I say was, because, in a way, part of it has come true. In case you haven't heard, Warner Brothers has begun a new way to provide classic films to consumers. This morning, I began my stroll down my own proverbial Allen's Alley of The Shelf Community and got the scoop from the fantastic Laura from Laura's Miscellaneous Musings, and from our pal Ivan at Thrilling Days of Yesteryear (both of whom credit the blog Something Old, Something New for the news).
In short, Warner Brothers is providing a sort of "upon order" system on their website, where you can order titles from Warner Vault, all of which have never been previously released to DVD. Let me be clear- these are many titles (as of now about 150 are listed) from Warner's massive vault that have never made it, and never will make it to traditional, retail-ready DVD. And the titles are fantastic!
You can order a DVD copy of a title for $19.99 or a digital download for $14.99 of any of these classic titles, which range from the silent era and into the 80s. In the event of a DVD order, WB will then press the DVD of the title and send it to you in a DVD case with artwork and DVD label, just as if you had purchased it in the store. This is a phenomenal move, one that took me a while to truly process the historic nature of and what it means. Ronald Epstein at Home Theater Forum also announced this today and has more details, and there will be a live chat with George Feltenstein from Warner Brothers tonight at HTF, where the will discuss this and other projects in the works. Roger has also stated: "The quality of these DVDs (and I forgot to mention these are only DVDs) are as good as anything you would expect the studio to release. Theywill be in their proper aspect ratio, 16x9, and with the necessary audiocodecs. Nothing will suffer when it comes to presentation quality."

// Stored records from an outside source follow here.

(** The [return] statement a call of [log_attendance] leaves by. *)
Inductive outcome : Type :=
| Inactive           (* line 297: no window, or no storage client *)
| AlreadyLogged      (* line 306: in the in-memory set *)
| UnknownStudent     (* line 311 *)
| NotEnrolled        (* line 326 *)
| NoSession          (* line 331 *)
| AlreadyInStorage   (* line 347: a stored record exists *)
| Written            (* line 382 *)
| Failed.            (* line 386: the except branch *)

(** The Boolean the call returns. *)
Definition returned (o : outcome) : bool :=
  match o with
  | Written => true
  | _ => false
  end.

(** The set kept for a section ([attendance_logged_today[section_id]]). *)
Definition logged_set (w : world) (section_id : string) : gset string :=
  default ∅ (attendance_logged_today w !! section_id).

(** [if section_id not in attendance_logged_today:
        attendance_logged_today[section_id] = set()] *)
Definition ensure_logged_set (section_id : string) (w : world) : world :=
  match attendance_logged_today w !! section_id with
  | Some _ => w
  | None =>
      set_attendance_logged_today
        (<[section_id := ∅]> (attendance_logged_today w)) w
  end.

(** [attendance_logged_today[section_id].add(student_matric)] *)
Definition mark_logged (section_id student_matric : string) : M unit :=
  fun w =>
    (Ok tt,
     set_attendance_logged_today
       (<[section_id := {[student_matric]} ∪ logged_set w section_id]>
          (attendance_logged_today w)) w).

(** The body of the [try] in [log_attendance]. *)
Definition log_attendance_body (clk : clock) (win : window)
    (student_matric : string) : M outcome :=
  let section_id := section_id win in
  student <-- call (get_student_cached student_matric) ;;
  match student with
  | None => ret UnknownStudent
  | Some student =>
      let student_id := id student in
      let course_id := course_id win in
      enroll_check <--
        select "student_section_enrollments" student_section_enrollments
          (fun r => String.eqb (en_student_id r) student_id
                    && String.eqb (en_section_id r) section_id) ;;
      match firstn 1 enroll_check with
      | [] => ret NotEnrolled
      | _ :: _ =>
          class_session_id <--
            call (get_or_create_class_session clk section_id (start_time win)) ;;
          match class_session_id with
          | None => ret NoSession
          | Some class_session_id =>
              if negb (Py.truthy class_session_id) then ret NoSession
              else
                let today_date := utc_date clk in
                existing <--
                  select "attendance_records" attendance_records
                    (fun r => String.eqb (ar_student_id r) student_id
                              && String.eqb (ar_class_session_id r) class_session_id) ;;
                match firstn 1 existing with
                | _ :: _ =>
                    _ <-- mark_logged section_id student_matric ;;
                    ret AlreadyInStorage
                | [] =>
                    let attendance_status := status win in
                    _ <-- insert "attendance_records"
                            (insert_attendance_record
                               {| ar_id := "att_" +:+ student_id +:+ "_"
                                           +:+ class_session_id +:+ "_" +:+ today_date;
                                  ar_student_id := student_id;
                                  ar_class_session_id := class_session_id;
                                  ar_status := attendance_status;
                                  ar_timestamp := utc_iso clk |}) ;;
                    course_attendance_res <--
                      select "student_course_attendance" student_course_attendance
                        (fun r => String.eqb (ca_student_id r) student_id
                                  && String.eqb (ca_course_id r) course_id) ;;
                    _ <-- match firstn 1 course_attendance_res with
                          | [] =>
                              insert "student_course_attendance"
                                (insert_course_attendance
                                   {| ca_student_id := student_id;
                                      ca_course_id := course_id;
                                      ca_absence_count := 0 |})
                          | _ :: _ => ret tt
                          end ;;
                    _ <-- mark_logged section_id student_matric ;;
                    ret Written
                end
          end
      end
  end.

(** Insert attendance record with automatic present/late detection. *)
Definition log_attendance (clk : clock) (student_matric : string)
  : world -> outcome * world :=
  fun w =>
    match current_attendance_window w with
    | None => (Inactive, w)
    | Some win =>
        if negb (supabase w) then (Inactive, w)
        else
          let section_id := section_id win in
          let w := ensure_logged_set section_id w in
          if decide (student_matric ∈ logged_set w section_id)
          then (AlreadyLogged, w)
          else
            try_except (log_attendance_body clk win student_matric)
              (fun _ w' => (Failed, w')) w
    end.

(** ** Bounded dispatch queue *)

Module Dispatch.
Section Queue.

(** A frame is an opaque image buffer. *)
Variable frame : Type.

(** [face_queue]: the items waiting, oldest first. *)
Definition queue : Type := list frame.

Definition qsize (q : queue) : Z := Z.of_nat (length q).

(** [Queue.full()]: [0 < maxsize <= qsize()] *)
Definition full (q : queue) : bool :=
  (0 <? CONFIG.FACE_QUEUE_MAXSIZE) && (CONFIG.FACE_QUEUE_MAXSIZE <=? qsize q).

(** [Queue.put_nowait(item)]: raises [queue.Full] instead of waiting. *)
Definition put_nowait (q : queue) (item : frame) : result queue :=
  if (0 <? CONFIG.FACE_QUEUE_MAXSIZE) && (CONFIG.FACE_QUEUE_MAXSIZE <=? qsize q)
  then Raise QueueFull
  else Ok (q ++ [item])%list.

(** Lines 473-477 of [generate_frames].  Other threads may touch the
    queue between [full()] and [put_nowait()], so the two calls see the
    queue as it is at their own time: [q_check] and [q_put].  The
    Boolean tells whether the frame went in (the code keeps no such
    flag; a frame that did not go in is dropped). *)
Definition try_enqueue_at (q_check q_put : queue) (f : frame) : bool * queue :=
  if negb (full q_check) then
    match put_nowait q_put f with
    | Ok q' => (true, q')
    | Raise _ => (false, q_put)     (* except queue.Full: pass *)
    end
  else (false, q_put).

(** The same with no other thread in between. *)
Definition try_enqueue (q : queue) (f : frame) : bool * queue :=
  try_enqueue_at q q f.

End Queue.
End Dispatch.

(** ** Camera capture with reconnection *)

Module Camera.
Section Capture.

Variable frame : Type.

(** How the inner read loop of one connection ends. *)
Inductive ending : Type :=
| ReadFailed     (* camera.read() returned success = False: break *)
| ReadRaised     (* camera.read() raised *)
| ShutdownSet.   (* shutdown_event was set *)

(** What happens during one pass of the outer loop: what the device
    does, or a shutdown request that arrives before the device is
    tried again. *)
Inductive attempt : Type :=
| OpenRaised                                  (* VideoCapture/set raised *)
| NotOpened                                   (* isOpened() is False *)
| Opened (frames : list frame) (e : ending)   (* frames read, then [e] *)
| ShutdownSignal.                             (* shutdown_event.set() *)

Record state : Type := {
  retry_count : Z;
  latest_frame : option frame;
  shutdown : bool
}.

(** [latest_frame = frame], for each frame read. *)
Definition publish (frames : list frame) (latest : option frame) : option frame :=
  match last frames with
  | Some f => Some f
  | None => latest
  end.

(** One pass of the body of the outer [while]. *)
Definition attempt_step (a : attempt) (s : state) : state :=
  match a with
  | OpenRaised =>
      {| retry_count := retry_count s + 1;
         latest_frame := latest_frame s; shutdown := shutdown s |}
  | NotOpened =>
      {| retry_count := retry_count s + 1;
         latest_frame := latest_frame s; shutdown := shutdown s |}
  | Opened frames e =>
      (* print("[OK] Camera started."); retry_count = 0 *)
      let retry_count := 0 in
      match e with
      | ReadFailed =>
          {| retry_count := retry_count;
             latest_frame := publish frames (latest_frame s);
             shutdown := shutdown s |}
      | ReadRaised =>
          {| retry_count := retry_count + 1;
             latest_frame := publish frames (latest_frame s);
             shutdown := shutdown s |}
      | ShutdownSet =>
          {| retry_count := retry_count;
             latest_frame := publish frames (latest_frame s);
             shutdown := true |}
      end
  | ShutdownSignal =>
      {| retry_count := retry_count s;
         latest_frame := latest_frame s; shutdown := true |}
  end.
Lemma lowest_empty_Some (b : grid) (col row : Z) :
  lowest_empty b col = Some row <->
  0 <= row <= 5 /\ mark b row col = SPACE /\
  forall r, row < r <= 5 -> mark b r col <> SPACE.
Proof.
  unfold lowest_empty. split.
  - intros H. simpl in H.
    repeat match type of H with
    | context [Ascii.eqb (mark b ?r col) SPACE] =>
        destruct (Ascii.eqb_spec (mark b r col) SPACE)
    end; try discriminate; injection H as <-;
    (split; [lia|split; [assumption|]]); intros r Hr;
    assert (r = 5 \/ r = 4 \/ r = 3 \/ r = 2 \/ r = 1) as Hcases by lia;
    repeat (destruct Hcases as [->|Hcases]); subst; try assumption; try lia.
  - intros (Hrow & Hm & Hbelow).
    assert (Hne : forall r, row < r <= 5 -> Ascii.eqb (mark b r col) SPACE = false).
    { intros r Hr. apply Ascii.eqb_neq. apply Hbelow. exact Hr. }
    assert (Heq : Ascii.eqb (mark b row col) SPACE = true) by (apply Ascii.eqb_eq; exact Hm).
    assert (row = 5 \/ row = 4 \/ row = 3 \/ row = 2 \/ row = 1 \/ row = 0) as Hcases by lia.
    simpl.
    repeat (destruct Hcases as [->|Hcases]); subst;
      rewrite ?Hne by lia; rewrite Heq; reflexivity.
Qed.

Lemma in_range (n : nat) (z : Z) : In z (range n) <-> 0 <= z < Z.of_nat n.
Proof.
  unfold range. rewrite in_map_iff. split.
  - intros (k & <- & Hk). apply in_seq in Hk. lia.
  - intros H. exists (Z.to_nat z). split; [lia|]. apply in_seq. lia.
Qed.

Lemma in_range2 (lo hi : nat) (z : Z) :
  In z (range2 lo hi) <-> Z.of_nat lo <= z < Z.of_nat hi.
Proof.
  unfold range2. rewrite in_map_iff. split.
  - intros (k & <- & Hk). apply in_seq in Hk. lia.
  - intros H. exists (Z.to_nat z). split; [lia|]. apply in_seq. lia.
Qed.

Lemma possible_from_filter (b : grid) (cols : list Z) :
  wf_grid b -> List.Forall (fun col => 0 <= col <= 6) cols ->
  possible_from b cols = Ok (List.filter (fun col => Ascii.eqb (mark b 0 col) SPACE) cols).
Proof.
  intros Hwf Hcols. induction Hcols as [|col cols Hcol _ IH]; simpl; [reflexivity|].
  rewrite cell_mark by (auto; split; lia). simpl. rewrite IH. reflexivity.
Qed.

Lemma get_possible_moves_filter (s : Connect4) :
  wf_grid (board s) ->
  get_possible_moves s =
  Ok (List.filter (fun col => Ascii.eqb (mark (board s) 0 col) SPACE) (range 7)).
Proof.
  intros Hwf. apply possible_from_filter; [exact Hwf|].
  apply List.Forall_forall. intros col Hcol. apply in_range in Hcol. lia.
Qed.

Lemma in_possible_moves (s : Connect4) (moves : list Z) (col : Z) :
  wf_grid (board s) -> get_possible_moves s = Ok moves ->
  (In col moves <-> 0 <= col <= 6 /\ mark (board s) 0 col = SPACE).
Proof.
  intros Hwf Hm.
  assert (E : moves = List.filter (fun c => Ascii.eqb (mark (board s) 0 c) SPACE) (range 7)).
  { rewrite get_possible_moves_filter in Hm by exact Hwf. congruence. }
  rewrite E, List.filter_In, in_range, Ascii.eqb_eq. simpl. intuition lia.
Qed.

Lemma make_move_only_IndexError (s : Connect4) (col : Z) (p : ascii) (e : exn) :
  make_move s col p = Raise e -> e = IndexError.
Proof.
  assert (Hget : forall (A : Type) (l : list A) i e', getitem l i = Raise e' -> e' = IndexError).
  { intros A l i e'. unfold getitem. destruct (norm_index _ _); [destruct (l !! n)|]; congruence. }
  assert (Hset : forall (A : Type) (l : list A) i x e',
            setitem l i x = Raise e' -> e' = IndexError).
  { intros A l i x e'. unfold setitem. destruct (norm_index _ _); congruence. }
  unfold make_move. generalize (board (copy s)) as b. intros b.
  assert (Hdrop : forall rows, drop_piece b rows col p = Raise e -> e = IndexError).
  { induction rows as [|row rows IH]; simpl; [discriminate|].
    unfold cell. destruct (getitem b row) as [r| |] eqn:Hr; simpl.
    - destruct (getitem r col) as [c| |] eqn:Hc; simpl.
      + destruct (Ascii.eqb c SPACE); [|exact IH].
        destruct (setitem r col p) as [r'| |] eqn:Hs; simpl.
        * apply Hset.
        * intros [= <-]. eapply Hset. exact Hs.
        * discriminate.
      + intros [= <-]. eapply Hget. exact Hc.
      + discriminate.
    - intros [= <-]. eapply Hget. exact Hr.
    - discriminate. }
  destruct (drop_piece b _ col p) eqn:Hd; simpl; try discriminate.
  intros [= <-]. eapply Hdrop. exact Hd.
Qed.

Lemma make_move_out_of_range (s : Connect4) (col : Z) (p : ascii) :
  wf_grid (board s) -> col < -7 \/ 6 < col ->
  make_move s col p = Raise IndexError.
Proof.
  intros Hwf Hcol. unfold make_move. rewrite copy_board. simpl.
  destruct (wf_grid_row (board s) 5 Hwf) as (r & Hr & Hlen); [lia|].
  unfold cell. rewrite (getitem_lookup _ 5 r) by (auto; lia). simpl.
  rewrite getitem_out by lia. reflexivity.
Qed.

Lemma cell_negative (b : grid) (row col : Z) :
  wf_grid b -> 0 <= row <= 5 -> -7 <= col < 0 ->
  cell b row col = cell b row (col + 7).
Proof.
  intros Hwf Hrow Hcol.
  destruct (wf_grid_row b row Hwf Hrow) as (r & Hr & Hlen).
  unfold cell. rewrite (getitem_lookup _ row r) by (auto; lia). simpl.
  unfold getitem, norm_index. rewrite Hlen.
  destruct (Z.leb_spec 0 col); [lia|]. simpl.
  destruct (Z.leb_spec (- Z.of_nat 7) col); [|lia].
  destruct (Z.ltb_spec col 0); [|lia]. simpl.
  destruct (Z.leb_spec 0 (col + 7)); [|lia].
  destruct (Z.ltb_spec (col + 7) (Z.of_nat 7)); [|lia]. simpl.
  replace (Z.of_nat 7 + col) with (col + 7) by lia. reflexivity.
Qed.

Lemma make_move_negative (s : Connect4) (col : Z) (p : ascii) :
  wf_grid (board s) -> -7 <= col < 0 ->
  make_move s col p = make_move s (col + 7) p.
Proof.
  intros Hwf Hcol. unfold make_move. rewrite copy_board. f_equal.
  assert (H : forall rows, List.Forall (fun row => 0 <= row <= 5) rows ->
            drop_piece (board s) rows col p = drop_piece (board s) rows (col + 7) p).
  { induction 1 as [|row rows Hrow _ IH]; simpl; [reflexivity|].
    rewrite cell_negative by auto.
    destruct (cell (board s) row (col + 7)) as [c| |]; simpl; try reflexivity.
    destruct (Ascii.eqb c SPACE); [|exact IH].
    destruct (wf_grid_row (board s) row Hwf Hrow) as (r & Hr & Hlen).
    rewrite (getitem_lookup _ row r) by (auto; lia). simpl.
    assert (Hs : setitem r col p = setitem r (col + 7) p).
    { unfold setitem, norm_index. rewrite Hlen.
      destruct (Z.leb_spec 0 col); [lia|]. simpl.
      destruct (Z.leb_spec (- Z.of_nat 7) col); [|lia].
      destruct (Z.ltb_spec col 0); [|lia]. simpl.
      destruct (Z.leb_spec 0 (col + 7)); [|lia].
      destruct (Z.ltb_spec (col + 7) (Z.of_nat 7)); [|lia]. simpl.
      replace (Z.of_nat 7 + col) with (col + 7) by lia. reflexivity. }
    rewrite Hs. reflexivity. }
  apply H. repeat constructor; lia.
Qed.

(** ** make_move on objects *)

Lemma lookup_map {A B : Type} (f : A -> B) (l : list A) (i : nat) :
  map f l !! i = f <$> (l !! i).
Proof.
  revert i. induction l as [|x l IH]; intros [|i]; simpl; try reflexivity. apply IH.
Qed.

Lemma getitem_map {A B : Type} (f : A -> B) (l : list A) (i : Z) :
  getitem (map f l) i =
  match getitem l i with Ok x => Ok (f x) | Raise e => Raise e | OutOfFuel => OutOfFuel end.
Proof.
  unfold getitem. rewrite length_map.
  destruct (norm_index (length l) i) as [k|]; [|reflexivity].
  rewrite lookup_map. destruct (l !! k); reflexivity.
Qed.

Lemma map_store_insert (st : store) (addrs : list nat) (k a : nat) (v : list ascii) :
  NoDup addrs -> addrs !! k = Some a -> (a < length st)%nat ->
  map (fun x => <[a := v]> st !!! x) addrs = <[k := v]> (map (fun x => st !!! x) addrs).
Proof.
  intros Hnd Hk Ha. apply list_eq. intros i.
  rewrite lookup_map.
  destruct (decide (i = k)) as [->|Hne].
  - rewrite Hk. simpl. rewrite list_lookup_insert_eq.
    + rewrite list_lookup_total_insert_eq by exact Ha. reflexivity.
    + rewrite length_map. eapply lookup_lt_Some. exact Hk.
  - rewrite list_lookup_insert_ne by auto. rewrite lookup_map.
    destruct (addrs !! i) as [x|] eqn:Hi; simpl; [|reflexivity].
    rewrite list_lookup_total_insert_ne; [reflexivity|].
    intros ->. apply Hne. eapply NoDup_lookup; eauto.
Qed.

Lemma map_store_app (st fresh : store) :
  map (fun a => (st ++ fresh) !!! a) (seq (length st) (length fresh)) = fresh.
Proof.
  apply list_eq. intros i. rewrite lookup_map.
  destruct (fresh !! i) as [r|] eqn:Hi.
  - assert (Hlt : (i < length fresh)%nat) by (eapply lookup_lt_Some; exact Hi).
    rewrite lookup_seq_lt by exact Hlt. simpl. f_equal.
    rewrite lookup_total_app_r by lia.
    replace (length st + i - length st)%nat with i by lia.
    apply list_lookup_total_correct. exact Hi.
  - apply lookup_ge_None in Hi. rewrite lookup_seq_ge by lia. reflexivity.
Qed.
(** * pymu: a cycle-stepped 6502 core (pymu.py), embedded in Rocq

    The Python program is translated definition by definition:
    - Python exceptions are values of [exn]; a call that can raise returns
      a sum [exn + A];
    - the one [bytearray] of the program is a [list Z] updated by index;
    - generator functions ([_read_pc], [_lda_imm], ..., [Cpu.run]) are
      resumable computations: running one up to its next [yield] gives
      back the state and the rest of the computation;
    - [Clock.tick] is a loop of [next] calls over the registered devices. *)

From Stdlib Require Import ZArith List Lia Bool String.
From stdpp Require Import base list.
Import ListNotations.

Local Open Scope Z_scope.

(** ** Python values and exceptions *)

(** [pathlib.Path]: all the program does with a path is to join the
    package directory with a file name and to print it. *)
Inductive Path : Type :=
| PathJoin (dir : string) (pathname : string).

(** The two f-strings of the program. *)
Inductive message : Type :=
| Bad_ROM_size (len : Z) (path : Path)   (* f"Bad ROM size: {len(data)} for {path}" *)
| Bad_opcode (opcode : Z).               (* f"Bad opcode {opcode:2x}" *)

Inductive exn : Type :=
| IndexError
| ValueError
| OSError (path : Path)
| RuntimeError (msg : message)
| StopIteration.

(** A Python object that is either a [bool] or an [int]; [bool] is a
    subclass of [int] with [True == 1] and [False == 0]. *)
Inductive pyval : Type :=
| PyBool (b : bool)
| PyInt (n : Z).

Definition py_int (v : pyval) : Z :=
  match v with
  | PyBool true => 1
  | PyBool false => 0
  | PyInt n => n
  end.

(** [v == w] on bools and ints. *)
Definition py_eq (v w : pyval) : bool := py_int v =? py_int w.

(** [bool(v)], the truth value. *)
Definition py_truth (v : pyval) : bool := negb (py_int v =? 0).

(** [isinstance(v, bool)]. *)
Definition py_is_bool (v : pyval) : bool :=
  match v with
  | PyBool _ => true
  | PyInt _ => false
  end.

(** Index normalisation of Python sequences: a negative index counts
    from the end; anything still outside [0, len) is an [IndexError]. *)
Definition py_index (len i : Z) : exn + nat :=
  let j := if i <? 0 then i + len else i in
  if (j <? 0) || (len <=? j) then inl IndexError else inr (Z.to_nat j).
(** With three, the two that waited are released by the same opening of
    the gate and run together. *)
Lemma three_requests_overlap (p1 p2 p3 : Payload) (res : Callback Results)
    tx1 b1 n1 tx2 b2 n2 tx3 b3 n3 :
  setup toHex fromHex emptyBlock currentBlock p1 = Some (tx1, b1, n1) →
  setup toHex fromHex emptyBlock currentBlock p2 = Some (tx2, b2, n2) →
  setup toHex fromHex emptyBlock currentBlock p3 = Some (tx3, b3, n3) →
  running (run [SendAsync p1; SendAsync p2; SendAsync p3; RunTxDone p1 res]) = [p2; p3].
Proof.
  intros H1 H2 H3.
  unfold Vm.run, Vm.new. cbn [foldl Vm.step Stoplight.go Stoplight.new fst].
  rewrite (sendAsync_open p1) by done. rewrite (runVm_body_runs _ _ _ _ _ H1).
  rewrite (sendAsync_closed p2) by reflexivity.
  rewrite (sendAsync_closed p3) by reflexivity. cbn [_ready running trace app].
  rewrite runTx_done_running by (cbn; apply elem_of_cons; by left).
  cbn [Stoplight.go Stoplight.stop Stoplight.queue foldl trace running _ready fst snd app
       remove_one].
  rewrite decide_True by done.
  rewrite (runVm_body_runs _ _ _ _ _ H2), (runVm_body_runs _ _ _ _ _ H3).
  reflexivity.
Qed.

End Facts.

(** *** The account lookup *)

Section FetchFacts.

Context {Buffer : Type}.
Variable toHex : Buffer → string.
Variable createPayload : string → list Param → Payload.
Variable rootProvider_sendAsync : Payload → Callback Response.
Variable arrival : list string → list string.
(** What remains to show for a fetch attempt: the insert of a new record
    and the update of the retry fields keep [Q]. *)
Lemma keeps_recordUnresolvableTransactionFetchAttempt self t :
  (forall first next l,
     Q l -> Q (l ++ [newUnresolvableTransaction t first next])) ->
  (forall u0 l,
     Q l ->
     Q (update_first (by_key (transactionTime t) (transactionNumber t))
          (retry_fields self u0) l)) ->
  keeps Q (recordUnresolvableTransactionFetchAttempt self t).
Proof.
  intros Hins Hupd.
  apply keeps_bind; [apply keeps_toArray|]. intros found.
  destruct (head found) as [u0|].
  - apply keeps_storage. intros s H.
    cbn [final_state set_docs get_docs unresolvableTransactionCollection].
    apply Hupd. exact H.
  - apply keeps_bind; [apply keeps_Date_now|]. intros first.
    apply keeps_bind; [apply keeps_Date_now|]. intros next.
    apply keeps_storage. intros s H. cbn [get_docs].
    destruct (insert_doc _ (unresolvableTransactionCollection s)) as [e|l] eqn:E;
      [exact H|].
    cbn [final_state set_docs unresolvableTransactionCollection].
    unfold insert_doc in E. destruct (existsb _ _); [discriminate|].
    inversion E; subst. apply Hins. exact H.
Qed.

End Keeps.

End Calls.

(** ** The shape of stored unresolvable records *)

Module RecordShape.
Import Mongo World MongoDbTransactionStore Notions Samples MongoFacts WorldFacts Unresolvable Calls.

According to sources, WB plans to add to the Archive- about 20 additional titles a month. By end of the year, there may be around 300 titles available. A quick glance at the 145 or so available now have already got the heart pumping: Private Lives with Norma Shearer, Ah Wilderness, Carbine Williams with Jimmy Stewart, the great campy superhero flick Doc Savage: the Man of Bronze, Tugboat Annie with Marie Dressler, Edison the Man with Spencer Tracy and on and on. Like I said, it's my dream of a DVD Treasure Island come to life...except for the island part or the part where it's free. But I will take it! The only disappointment, and I rate this as somewhat minor- is the fact that there will be no extras, except for the occasional original trailer when available. I do enjoy the extras and commentaries, but I would rather have this if means it's a choice of having a great print of a film on DVD or none at all. Make no mistake, this is a counter move by WB brought on by several factors, not the least of which is the economy, the increasing move to Blu-Ray (and I personally think the real new format- download), and a way to satisfy consumer demand while still minimizing the chance that some titles won't sell.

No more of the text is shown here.